3. Those with an outstanding order for removal can file an I-601A after getting I-212 approval. The I-601A cannot be filed until after the I-212 is approved. The I-601A cannot be filed during an applicant’s Voluntary Departure period nor while proceedings are open. The applicant must have a final order for removal or the case must be administratively closed. It is unknown at the moment whether an applicant can file the I-212, followed by an I-601A, if the applicant has remained beyond the Voluntary Departure period, which results in an automatic conversion to a Removal Order. AILA is awaiting clarification from USCIS. Even if this is possible, attorneys are warned that advising one’s client to overstay Voluntary Departure in order to qualify for the Provisional Waiver process is most likely malpractice as it would be advising the client to increase the grounds of inadmissibility for the case.

4. The previous requirement that no interview could be scheduled before Jan 3, 2013 is eliminated.

5. They clarified that the rule that the I-601A cannot be filed if the applicant is subject to reinstatement only applies if removal has actually been reinstated and not merely if it could be reinstated.

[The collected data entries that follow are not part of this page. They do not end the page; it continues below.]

(* ===== verification/RoutePolicy.v ===== *)
(** * Route policy

    Hard constraints and scores (crates/umc-routing/src/score.rs, local.rs),
    failure classes and retry delays (failure.rs), and the request budgets of
    groups of requesters (sybil.rs). *)

From Stdlib Require Import Strings.String Sorting.Sorted.
From stdpp Require Import gmap.
From S2P Require Import Prelude SentPackets Records Crypto RouteTypes.

#[local] Open Scope N_scope.

(** ** Hard constraints *)

Inductive HardConstraint :=
| AllowedCarrier (carrier : list u8)
| MaxHops (hops : u64)
| MinTrust (minimum : u8)
| LocalOnly.

Definition is_digit (b : u8) : bool := (48 <=? b) && (b <=? 57).

(** [str::parse::<u64>]: an optional plus sign, then at least one digit, within
    range.  The bytes it accepts are ASCII, so a text that is not UTF-8 is
    refused by it as well. *)
Fixpoint parse_digits (acc : u64) (l : list u8) : option u64 :=
  match l with
  | [] => Some acc
  | b :: l =>
      if is_digit b && (acc * 10 + (b - 48) <=? u64_max) then parse_digits (acc * 10 + (b - 48)) l
      else None
  end.

Definition parse_u64 (l : list u8) : option u64 :=
  match l with
  | [] => None
  | b :: l' =>
      if b =? 43 then match l' with [] => None | _ => parse_digits 0 l' end
      else parse_digits 0 l
  end.

Definition metadata_u64 (metadata key : list u8) : option u64 :=
  value ← metadata_value metadata key;
  parse_u64 value.

Definition meets (record : RouteRecord.t) (c : HardConstraint) : bool :=
  match c with
  | MaxHops hops =>
      match metadata_u64 record.(RouteRecord.metadata) (bstr "hops="%string) with
      | Some route_hops => route_hops <=? hops
      | None => false
      end
  | LocalOnly => negb (bool_decide (record.(RouteRecord.scope) = RouteScope.General))
  | AllowedCarrier carrier =>
      bool_decide (metadata_value record.(RouteRecord.metadata) (bstr "carrier="%string) = Some carrier)
  | MinTrust minimum =>
      match metadata_u64 record.(RouteRecord.metadata) (bstr "trust="%string) with
      | Some trust => minimum <=? trust
      | None => false
      end
  end.

Definition passes_hard_constraints (record : RouteRecord.t) (constraints : list HardConstraint) : bool :=
  forallb (meets record) constraints.

(** ** Scores *)

Definition i64_min : Z := (- 2 ^ 63)%Z.
Definition i64_max : Z := (2 ^ 63 - 1)%Z.

(** [x as i64]. *)
Definition as_i64 (x : u64) : i64 :=
  if x <? 2 ^ 63 then Z.of_N x else (Z.of_N x - 2 ^ 64)%Z.

(** Signed arithmetic whose overflow panics in a checked build; absent on overflow. *)
Definition checked_i64 (z : Z) : option i64 :=
  if ((i64_min <=? z) && (z <=? i64_max))%Z then Some z else None.

Record ScoreInput := { local_success_weight : u64 }.

Definition default_score_input : ScoreInput := {| local_success_weight := 3 |}.

Definition state_score (st : RouteState.t) : i64 :=
  match st with
  | RouteState.Usable => 200
  | RouteState.Candidate => 50
  | RouteState.Probing => 30
  | RouteState.Degraded => -20
  | RouteState.Failed => -200
  | RouteState.Expired | RouteState.Retired => Z.quot i64_min 2
  end%Z.

Definition score_balanced (record : RouteRecord.t) (now : Instant) (input : ScoreInput) : option i64 :=
  let age_ms := as_i64 (duration_since now record.(RouteRecord.created_at)) in
  score ← checked_i64 (0 - Z.quot age_ms 10000)%Z;
  score ←
    match record.(RouteRecord.last_success) with
    | Some _ =>
        bonus ← checked_i64 (100 * as_i64 input.(local_success_weight))%Z;
        checked_i64 (score + bonus)%Z
    | None => Some score
    end;
  score ←
    match record.(RouteRecord.last_failure) with
    | Some _ =>
        malus ← checked_i64 (50 * as_i64 record.(RouteRecord.failure_count))%Z;
        checked_i64 (score - malus)%Z
    | None => Some score
    end;
  checked_i64 (score + state_score record.(RouteRecord.state))%Z.

Definition LOCAL_PREFERENCE_BONUS : i64 := 500%Z.

Definition score_local_first (record : RouteRecord.t) (now : Instant) (input : ScoreInput) : option i64 :=
  base ← score_balanced record now input;
  match record.(RouteRecord.scope) with
  | RouteScope.LinkLocal | RouteScope.LocalMesh => checked_i64 (base + LOCAL_PREFERENCE_BONUS)%Z
  | RouteScope.Introduced => checked_i64 (base + 100)%Z
  | RouteScope.General => Some base
  end.

(** ** Failures *)

Module FailureClass.

Inductive t :=
| NoReachability
| CarrierFailure
| RelayRefused
| AuthenticationFailed
| PolicyRejected
| Timeout
| Loop
| ResourceLimit
| ProtocolError.

Definition initial_retry_delay (c : t) : Duration :=
  match c with
  | CarrierFailure => 1000
  | Timeout | NoReachability | ResourceLimit => 5000
  | RelayRefused | ProtocolError => 30000
  | PolicyRejected | AuthenticationFailed => 30 * 24 * 60 * 60 * 1000
  | Loop => 10000
  end.

End FailureClass.

Definition MAX_BACKOFF : u64 := 5 * 60 * 1000.

Definition backoff_delay (failure_count : u64) (base : Duration) (jitter_ms seed : u64) : Duration :=
  let multiplier := N.shiftl 1 (N.min failure_count 10) in
  let delay := N.min (saturating_mul base multiplier) MAX_BACKOFF in
  let jitter := seed mod (saturating_add jitter_ms 1) in
  N.min (saturating_add delay jitter) MAX_BACKOFF.

Module FailureTracker.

The most important thing we thought they would do that they did not is provide guidance for the “extreme hardship” standard. That is forthcoming, though no date has been provided.

USCIS estimates that the number of people eligible for the I-601A process will increase by about 50%. The largest increase in eligible applicants will be family of LPRs. While the number of people with outstanding removal orders will be eligible, the dramatic increase in the number of people eligible for the program comes from opening it up to LPRs.

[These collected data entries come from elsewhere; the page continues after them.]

(** What admission grants stays within the relay's limits, and the circuit
    opened with it is there, ends within the granted lifetime and within a day,
    goes idle no later, and will never forward more than the relay's quota. *)
Theorem admission_grant limits peers lifetime quota flags granted_life granted_quota payload id now bidi priv :
  now <= u64_max ->
  evaluate_open limits peers lifetime quota flags = Accepted granted_life granted_quota payload ->
  limits.(AdmissionLimits.policy) <> Disabled /\ peers < limits.(AdmissionLimits.max_circuits_per_peer) /\
  granted_life <= limits.(AdmissionLimits.max_lifetime_ms) /\
  granted_quota <= limits.(AdmissionLimits.max_byte_quota) /\
  exists c, Circuit.new id now granted_life granted_quota bidi priv = Some c /\
    c.(Circuit.expires_at) <= now + N.max 1000 (N.min granted_life MAX_LIFETIME_MS) /\
    now <= c.(Circuit.idle_deadline) <= c.(Circuit.expires_at) /\
    c.(Circuit.granted_byte_quota) = granted_quota.
Proof.
  intros Hnow. unfold evaluate_open. destruct (bool_decide _) eqn:Hp; [done|]. apply bool_decide_eq_false in Hp.
  destruct (negb _); [done|]. destruct (_ && _); [done|].
  destruct (N.leb_spec limits.(AdmissionLimits.max_circuits_per_peer) peers); [done|].
  destruct (N.ltb_spec MAX_LIFETIME_MS lifetime); [done|].
  destruct (N.ltb_spec limits.(AdmissionLimits.max_lifetime_ms) lifetime); [done|].
  intros [= Hl Hq _]. split; [done|]. split; [done|].
  split; [destruct (lifetime =? 0); lia|]. split; [destruct (quota =? 0); lia|].
  unfold Circuit.new, clamp. change (1000 <=? MAX_LIFETIME_MS) with true. cbn [mbind option_bind].
  set (life := if granted_life <? 1000 then 1000 else _).
  assert (Hlife : life = N.max 1000 (N.min granted_life MAX_LIFETIME_MS)).
  { unfold life, MAX_LIFETIME_MS. destruct (N.ltb_spec granted_life 1000); [lia|].
    destruct (N.ltb_spec (24 * 60 * 60 * 1000) granted_life); lia. }
  clearbody life. subst life. unfold instant_add, saturating_add. set (life := N.max _ _).
  destruct (N.leb_spec now (N.min (now + life) u64_max)); [|lia]. cbn [mbind option_bind].
  eexists. split; [done|]. simpl. split; [lia|]. split; [|done].
  destruct (N.ltb_spec (N.min (now + DEFAULT_IDLE_TIMEOUT_MS) u64_max) now); [lia|].
  destruct (N.ltb_spec (N.min (now + life) u64_max) (N.min (now + DEFAULT_IDLE_TIMEOUT_MS) u64_max)); lia.
Qed.

Lemma admission_grant_witness :
  let limits := AdmissionLimits.default <| AdmissionLimits.policy := Public |> in
  exists c, Circuit.new 1 5 600000 268435456 true false = Some c /\
    c.(Circuit.expires_at) <= 5 + N.max 1000 (N.min 600000 MAX_LIFETIME_MS).
Proof.
  intros limits.
  destruct (admission_grant limits 0 0 0 0 600000 268435456 65536 1 5 true false)
    as (_ & _ & _ & _ & c & H1 & H2 & _); [vm_compute; congruence|by vm_compute|]. by exists c.
Defined.

(** Circuit identifiers are not unique: from this seed the fourth and the
    fifth circuit of a session get the same one. *)
Theorem circuit_ids_collide :
  let ids := CircuitIdAllocator.allocate_many 5 (CircuitIdAllocator.new 4959456413325404880) in
  ids !! 3%nat = Some 615661168216035719 /\ ids !! 4%nat = Some 615661168216035719.
Proof. vm_compute. by split. Qed.

(** Only one direction of a circuit is ever recorded as finished: after the
    end from upstream the end from downstream changes nothing, and may be
    repeated without being refused. *)
Theorem half_close_one_sided c c1 :
  c.(Circuit.state) = CircuitState.Active -> apply_fin c true = Ok c1 ->
  c1.(Circuit.state) = CircuitState.HalfClosedUpstream /\
  apply_fin c1 true = Err FinalSequenceExceeded /\ apply_fin c1 false = Ok c1.
Proof.
  intros Hs. unfold apply_fin. rewrite Hs. rewrite decide_False, decide_True by done.
  by intros [= <-].
Qed.

Lemma half_close_one_sided_witness :
  let c := sample_circuit <| Circuit.state := CircuitState.Active |> in
  exists c1, apply_fin c true = Ok c1 /\ apply_fin c1 false = Ok c1.
Proof.
  intros c. eexists. split; [done|]. by apply (half_close_one_sided c).
Defined.

(** Whether data at an old sequence number is a duplicate or a conflict is
    told by the bytes of the last data alone: an exact repetition of an earlier
    frame is a conflict, and the last frame's bytes under any old number are a
    duplicate. *)
Theorem duplicate_by_last_bytes c sequence fin data max_payload last :
  c.(Circuit.state) = CircuitState.Active -> c.(Circuit.last_accepted_data) = Some last ->
  sequence < c.(Circuit.next_relay_sequence) -> 0 < len data <= max_payload ->
  accept_upstream_data c sequence fin data max_payload =
    (Err (if bool_decide (last = data) then DuplicateDiscarded else SequenceConflict), c).
Proof.
  intros Hs Hl Hlt Hd. unfold accept_upstream_data. rewrite Hs, Hl.
  destruct (N.ltb_spec max_payload (len data)); [lia|]. destruct (N.eqb_spec (len data) 0); [lia|].
  cbn [andb orb]. rewrite !bool_decide_eq_false_2 by done. cbn [orb].
  rewrite (proj2 (N.compare_lt_iff _ _) Hlt).
  destruct (decide (last = data)) as [->|Hne].
  - by rewrite !bool_decide_eq_true_2.
  - rewrite !bool_decide_eq_false_2 by congruence. done.
Qed.

Lemma duplicate_by_last_bytes_witness :
  let c := sample_circuit <| Circuit.state := CircuitState.Active |> <| Circuit.next_relay_sequence := 2 |>
             <| Circuit.last_accepted_data := Some [2] |> in
  accept_upstream_data c 0 false [1] 100 = (Err SequenceConflict, c).
Proof. intros c. apply (duplicate_by_last_bytes c 0 false [1] 100 [2]); [done..|vm_compute; split; congruence]. Defined.

(** Every status that ends a circuit has the reason that reports it. *)
Lemma status_reason_roundtrip code reason :
  reason_for_status code = Some reason -> status_for_reason reason = code.
Proof.
  unfold reason_for_status. intros (s & Hs & Hr)%bind_Some.
  assert (code = RelayStatus.code s) as ->; [|by destruct s; simplify_eq/=].
  unfold RelayStatus.from_u64 in Hs. destruct code as [|p]; [by injection Hs as <-|].
  do 4 (destruct p as [p|p|]; try done; try by injection Hs as <-).
Qed.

Removing the "reason to believe" denials increases the pressure on attorneys to correctly identify grounds of inadmissibility in the consultation. The clients will be furious with the attorney if they are found inadmissible at the consulate after I-601A approval.

Attorneys have been wondering if they can file a Motion To Reopen/Reconsider (MTR) or get the Ombudsman involved to re-open I-601A cases that were denied under the “reason to believe” standard in light of USCIS' decision to stop denying I-601As for that reason. The answer is "no". The new rule is not retroactive. Please note that filing MTRs will take adjudicators' time to review and deny, and the time they spend reviewing and denying is time not spent adjudicating cases. If a lot of people make this request, it will increase processing times for currently pending I-601As and will not benefit anyone. Same thing with requesting help from the Ombudsman: it will only gobble up the Ombudsman’s time and won’t benefit the clients. It is best to simply re-file the I-601A.

Please note that the I-601A form has changed as of August 29, 2016 and the previous form is no longer being accepted.